Salah satu kitab tafsir yang membahas tentang hukum-hukum adalah ahkam al-Qur’an karya Al-Jaṣaṣ. Dalam makalah ini penulis akan mencoba mengupas tentang tafsir ahkām al-Qur’an karyanya Al-Jaṣaṣ.
II.            BIOGRAFI AL-JAṢAṢ
Ahmad ibn ‘Ali al-Razy adalah nama lengkap dari pengarang kitab tafsir Ahkām al-Qur’an atau dikenal dengan kitab tafsir al-Jaṣaṣ. Ahmad ibn ‘Ali al-Razy lebih sering di panggil dengan panggilan al-Jaṣaṣ. Al-Jaṣaṣ merupakan nama Laqab beliau yang dinisbatkan kepada pekerjaan beliau sebagai tukang plester (campuran semen, pasir, kapur, untuk melekatkan batu bata)[1]. Dalam kamus Lisān al-‘Arab kata al-Jaṣaṣ maknanya adalah kapur atau tukang kapur. Kadang beliau juga di panggil dengan panggilan Jaṣaṣ al-Ḥanafi, al-Razi al-Jaṣaṣ , Ahmad ibn ‘Ali, Abu Bakar, dll. Sedangkan untuk panggilan Abu Bakar adalah Kunyah beliau.[2]

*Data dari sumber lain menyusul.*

Definition token_create (data : TokenData) (actor : User) : X (ApiToken * string) :=
  if negb (truthy_str (td_name data)) then raise (Exn (InvalidParameterException "name required")) else
  let! w := gets id in
  let! scopes := match td_scopes data with
                 | JObj ((_ :: _) as kvs) => checked_scopes (subject_of actor (xw_tok w)) kvs
                 | _ => raise (Exn (InvalidParameterException "scopes required"))
                 end in
  let! expires := (if negb (truthy (td_expires_at data)) then ret None else
                   match to_int (td_expires_at data) ≫= from_ms with Some t => ret (Some t) | None => raise Conversion end) in
  let raw := ("axp_" +:+ token_urlsafe (xw_draws w))%string in
  let! hex := of_token fresh_hex in
  let t := {| at_id := xw_next w; at_uuid := hex; at_token_hash := hash_token raw; at_scopes := scopes;
              at_camera_ids := td_camera_ids data; at_expires_at := expires; at_last_used_at := None; at_last_ip := None;
              at_revoked_at := None; at_rate_limit_per_min := 120; at_created_by_id := Some (u_id actor) |} in
  if existsb (fun x => bool_decide (at_token_hash x = at_token_hash t)) (xw_tokens w) then raise (Exn IntegrityError) else
  modify (fun w => {| xw_tok := xw_tok w; xw_events := xw_events w; xw_cams := xw_cams w; xw_tokens := xw_tokens w ++ [t];
    xw_hooks := xw_hooks w; xw_next := xw_next w + 1; xw_draws := S (xw_draws w); xw_tries := xw_tries w; xw_posts := xw_posts w |}) ;;;
  ret (t, raw).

Beliau lahir pada tahun 305 H di tanah kelahirannya, di kota Rayyi[3] Iraq. Kemudian pada tahun 325 beliau pergi ke baghdad untuk belajar. Al-Jaṣaṣ dikenal sebagai orang yang zahid dan wara’ dan juga merupakan ulama` pilihan yang bermazhab Hanafi. Sedangkan wafatnya pada Ahad, 7 dzul hijjah di Baghdad tahun 370 H . Kitab lain menyebutkan beliau meninggal pada tahun 376 H.[4]
A.    Guru-Guru al-Jaṣaṣ
Al-Jaṣaṣ memiliki guru yang masing-masing guru tersebut mempunyai disiplin ilmu tersendiri, di antaranya yaitu:
-          Abi al-Hasan al-Karahy. Dari Abi al-Hasan al-Karahy-lah beliau mendapat ilmu zuhud.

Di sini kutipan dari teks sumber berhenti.